### Material supplied
Lemma once_user (σ : sys state S) a : once σ → once (step σ (User a)).
Proof.
  intros (Hid & Hgrown & Hcase). destruct a.
  destruct Hcase as [(t & Hp & Ht & Hl & Hk & Ha)
                    |[(Hp & Hl & Hk & Ha)
                    |[(t & Hp & Ht & Hl & Hk & Ha)
                     |(Hp & Hl & Hk & Hd & Ha & Hin)]]].
  - rewrite click_guarded by auto. split_and!; [done..|]. left. by exists t.
  - simpl. destruct (like_button_enabled (world σ)) eqn:Hen.
    + unfold like_button_enabled in Hen.
      apply andb_true_iff in Hen as [_ Hen].
      apply negb_true_iff, orb_false_iff in Hen as [_ Hd].
      destruct (handleLike_starts (world σ) (console σ) Hk Hd) as (t & Hadv & Ht).
      unfold start. rewrite Hadv. unfold once. cbn [world pending history].
      rewrite Hp, Hid in *. split_and!; [done|by apply (grown_same σ)|].
      right; right; left. exists t. auto.
    + rewrite start_done. split_and!; [done..|]. right; left. done.
  - rewrite click_guarded by auto. split_and!; [done..|]. right; right; left. by exists t.
  - rewrite click_guarded by auto. split_and!; [done..|]. right; right; right. done.
Qed.

(** A function suspended on a single call has no other call to answer. *)
Lemma other_none (σ : sys state S) j j' :
  (∀ t, t ∈ pending σ → also t = []) → deliver_other serve j j' σ = σ.
Proof.
  intros Hno. unfold deliver_other.
  destruct (pending σ !! j) as [t|] eqn:Hj; [|done].
  by rewrite (Hno t (list_elem_of_lookup_2 _ _ _ Hj)).
Qed.

Lemma once_single (σ : sys state S) : once σ → ∀ t, t ∈ pending σ → also t = [].
Proof.
  intros (_ & _ & [(t & -> & (_ & ? & _) & _)
                  |[(-> & _)
                  |[(t & -> & [(_ & ? & _)|(_ & ? & _)] & _)
                   |(-> & _)]]]) t' Ht';
    try (by apply elem_of_nil in Ht');
    by apply list_elem_of_singleton in Ht' as ->.
Qed.

Lemma once_deliver (σ : sys state S) j : once σ → once (step σ (Deliver j)).
Proof.
  intros (Hid & Hgrown & Hcase). simpl. unfold deliver, answer.
  destruct Hcase as [(t & Hp & Ht & Hl & Hk & Ha)
                    |[(Hp & Hl & Hk & Ha)
                    |[(t & Hp & Ht & Hl & Hk & Ha)
                     |(Hp & Hl & Hk & Hd & Ha & Hin)]]].
  - (* the recipe arrives *)
    rewrite Hp. destruct j as [|j]; simpl;
      [|split_and!; [done..|]; left; by exists t].
    destruct (serve (remote σ) (awaiting t)) as [s x].
    destruct Ht as (Hq & _ & Ht).
    destruct (Ht x (world σ) (console σ))
      as (w' & c' & -> & Hid' & Hl' & Hk' & Hst & _).
    unfold once. cbn [world pending history app].
    split_and!; [congruence| |].
    + apply (grown_same σ); cbn [world history]; [done| |done].
      by rewrite acks_snoc, Hq.
    + right; left. rewrite acks_snoc, Hq, Ha. split_and!; [done|done|congruence|done].
  - rewrite Hp. simpl. split_and!; [done..|]. right; left. done.
  - (* a step of the like *)
    rewrite Hp. destruct j as [|j]; simpl;
      [|split_and!; [done..|]; right; right; left; by exists t].
    destruct (serve (remote σ) (awaiting t)) as [s x].
    destruct Ht as [(Hq & _ & Ht)|((body & Hq) & _ & Ht)].
    + destruct (Ht x (world σ) (console σ)) as [(c' & ->)|(t' & -> & Ht')];
        unfold once; cbn [world pending history app];
        (split_and!;
         [exact Hid
         |apply (grown_same σ); cbn [world history]; [done| |done];
          by rewrite acks_snoc, Hq
         |]); rewrite acks_snoc, Hq, Ha.
      * right; left. done.
      * right; right; left. exists t'. auto.
    + specialize (Ht x (world σ) (console σ)).
      destruct x as [|d].
      * destruct Ht as (c' & ->).
        unfold once; cbn [world pending history app].
        split_and!;
          [exact Hid
          |apply (grown_same σ); cbn [world history]; [done| |done];
           by rewrite acks_snoc, Hq
          |].
        rewrite acks_snoc, Hq, Ha. right; left. done.
      * destruct Ht as (v & ->).
        unfold once; cbn [world pending history app].
        destruct (stored_after_like (likedRecipes (world σ)) (parseInt i))
          as [Hnew Hold].
        split_and!; [exact Hid| |].
        -- intros n. cbn [world history]. split.
           ++ intros Hn. apply Hold. by apply Hgrown.
           ++ intros Hn. rewrite acks_snoc, Hq, Ha.
              apply includes_spec in Hn. cbn in Hn.
              rewrite fmap_app in Hn. apply elem_of_app in Hn as [Hn|Hn].
              ** apply list_elem_of_fmap in Hn as (y & Hy & Hin).
                 assert (y = VNum n) as -> by (by destruct y).
                 apply includes_spec in Hin.
                 destruct (proj2 (Hgrown n) Hin) as [?|[Hone _]];
                   [by left|congruence].
              ** right. split; [done|].
                 apply list_elem_of_singleton in Hn.
                 by destruct (parseInt i).
        -- rewrite acks_snoc, Hq, Ha. right; right; right. done.
  - rewrite Hp. simpl. split_and!; [done..|]. right; right; right. done.
Qed.

Lemma once_steps (σ : sys state S) evs : once σ → once (steps σ evs).
Proof.
  revert σ. induction evs as [|ev evs IH]; intros σ Hinv; [done|].
  apply IH. destruct ev; [by apply once_user|by apply once_deliver|].
  simpl. rewrite other_none; [done|by apply once_single].
Qed.

Lemma settled_mount (s : S) :
  includes (default [] storage) (parseInt i) = true →
  settled (mount i storage s).
Proof.
  intros Hin. unfold mount, start. cbn [world console].
  destruct (loadRecipe_starts (initial i storage) []) as (t & -> & Ht).
  split_and!; [done|exact Hin|done|]. left. by exists t.
Qed.

Lemma settled_click (σ : sys state S) : settled σ → step σ (User ClickLike) = σ.
Proof.
  intros (Hid & Hin & Hk & [(t & Hp & Ht & Hl & Hr & Hh)|(Hp & Hl & Hr & Hh)]).
  - apply click_guarded. auto.
  - destruct Hr as [Hr|Hd]; [|apply click_guarded; auto].
    simpl. unfold like_button_enabled. rewrite Hr. simpl.
    rewrite andb_false_r. simpl. apply start_done.
Qed.

Lemma settled_step (σ : sys state S) ev : settled σ → settled (step σ ev).
Proof.
  intros Hinv. destruct ev as [[]|j|j j'].
  - by rewrite settled_click.
  - destruct Hinv as (Hid & Hin & Hk & [(t & Hp & Ht & Hl & Hr & Hh)|(Hp & Hl & Hr & Hh)]).
    + simpl. unfold deliver, answer. rewrite Hp.
      destruct j as [|j]; simpl;
        [|split_and!; [done..|]; left; by exists t].
      destruct (serve (remote σ) (awaiting t)) as [s x].
      destruct Ht as (Hq & _ & Ht).
      destruct (Ht x (world σ) (console σ))
        as (w' & c' & -> & Hid' & Hl' & Hk' & Hst & Hliked).
      unfold settled. cbn [world pending history app].
      split_and!; [congruence| |congruence|].
      * unfold likedRecipes in *. by rewrite Hst.
      * right. split_and!; [done|done| |].
        -- destruct Hliked as [[-> _]| ->]; [by left|right; exact Hin].
        -- exists x. by rewrite Hh, Hq.
    + simpl. unfold deliver, answer. rewrite Hp. simpl.
      split_and!; [done..|]. right. done.
  - simpl. rewrite other_none; [done|].
    destruct Hinv as (_ & _ & _ & [(t & -> & (_ & ? & _) & _)|(-> & _)]).
    + by intros t' ->%list_elem_of_singleton.
    + by intros t' ?%elem_of_nil.
Qed.

Lemma settled_steps (σ : sys state S) evs : settled σ → settled (steps σ evs).
Proof.
  revert σ. induction evs as [|ev evs IH]; intros σ Hinv; [done|].
  apply IH. by apply settled_step.
Qed.

End Steps.

Section OneView.
Context {S : Type}.
Variable serve : S → request → S * reply.

Abbreviation step := (Async.step serve dispatch).
Abbreviation steps := (Async.steps serve dispatch).


End OneView.



Example like_twice :
  let σ := Async.steps Store.serve dispatch (mount "2" None one_row)
             [Deliver 0; User ClickLike; User ClickLike; Deliver 0;
              User ClickLike; Deliver 0; User ClickLike; Deliver 0] in
  (fst <$> history σ)
    = [GET (Receita "2"); GET (Receita "2");
       PUT (Receita "2") {["likes" := VNum 6]}] ∧
  likes (world σ) = VNum 6 ∧ liked (world σ) = true ∧
  liked_recipes (world σ) = Some [VNum 2] ∧
  (get "likes" <$> Store.rows (remote σ) !! "2") = Some (VNum 6).
Proof. vm_compute. split_and!; reflexivity. Qed.

End DetailFacts.

(** ** More on the adapter's calls *)

Module AdapterFacts.
Import Fixtures ShapeFacts.

Section AnyServer.
Context {W S : Type}.
Variable serve : S → request → S * reply.

(** [getRecipes] hands over the rows of the answer in the server's order,
    one UI record per row, each with its nine fields and with no text
    field or like count undefined or null; an answer without a list of
    rows gives the empty list. *)
Theorem getRecipes_in_order (s s1 : S) (w : W) (d : data) :
  serve s (GET Receitas) = (s1, Resolved d) →
  ∃ result,
    exec serve getRecipes s w
      = Run (Returned result) s1 w [] [(GET Receitas, Resolved d)] ∧
    length result = length (default [] (receitas d)) ∧
    (∀ k, result !! k = normalizeRecipe <$> default [] (receitas d) !! k) ∧
    (∀ r u, r ∈ result → u ∈ ui_fields → u ≠ "id" →
            get u r ≠ VUndef ∧ get u r ≠ VNull) ∧
    (receitas d = None → result = []).
Proof.
  intros Hget. exists (normalizeRecipe <$> default [] (receitas d)).
  split_and!.
  - unfold exec, getRecipes. simpl. by rewrite Hget.
  - by rewrite length_fmap.
  - intros k. by rewrite list_lookup_fmap.
  - intros r u (row & -> & _)%list_elem_of_fmap Hu Hid.
    by apply (normalize_defaults row).
  - by intros ->.
Qed.

(** [getRecipeById] makes one GET for the identifier and returns null
    exactly when the answer carries no record; otherwise it returns the
    record in UI shape. *)
Theorem getRecipeById_absent_or_normalized (id : value) (s s1 : S) (w : W) (d : data) :
  serve s (GET (Receita (to_string id))) = (s1, Resolved d) →
  exec serve (getRecipeById id) s w
    = Run (Returned (normalizeRecipe <$> receita d)) s1 w []
        [(GET (Receita (to_string id)), Resolved d)] ∧
  (out (exec serve (getRecipeById id) s w) = Returned None ↔ receita d = None).
Proof.
  intros Hget.
  assert (Hrun : exec serve (getRecipeById id) s w
            = Run (Returned (normalizeRecipe <$> receita d)) s1 w []
                [(GET (Receita (to_string id)), Resolved d)]).
  { unfold exec, getRecipeById. simpl. rewrite Hget. simpl.
    by destruct (receita d). }
  split; [done|]. rewrite Hrun. simpl.
  destruct (receita d); simpl; split; congruence.
Qed.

### Exercise details
Print the records above verbatim from their first line to the line containing "unfold start. rewrite", both included, and stop there.

### Solved problem
Lemma once_user (σ : sys state S) a : once σ → once (step σ (User a)).
Proof.
  intros (Hid & Hgrown & Hcase). destruct a.
  destruct Hcase as [(t & Hp & Ht & Hl & Hk & Ha)
                    |[(Hp & Hl & Hk & Ha)
                    |[(t & Hp & Ht & Hl & Hk & Ha)
                     |(Hp & Hl & Hk & Hd & Ha & Hin)]]].
  - rewrite click_guarded by auto. split_and!; [done..|]. left. by exists t.
  - simpl. destruct (like_button_enabled (world σ)) eqn:Hen.
    + unfold like_button_enabled in Hen.
      apply andb_true_iff in Hen as [_ Hen].
      apply negb_true_iff, orb_false_iff in Hen as [_ Hd].
      destruct (handleLike_starts (world σ) (console σ) Hk Hd) as (t & Hadv & Ht).
      unfold start. rewrite Hadv. unfold once. cbn [world pending history].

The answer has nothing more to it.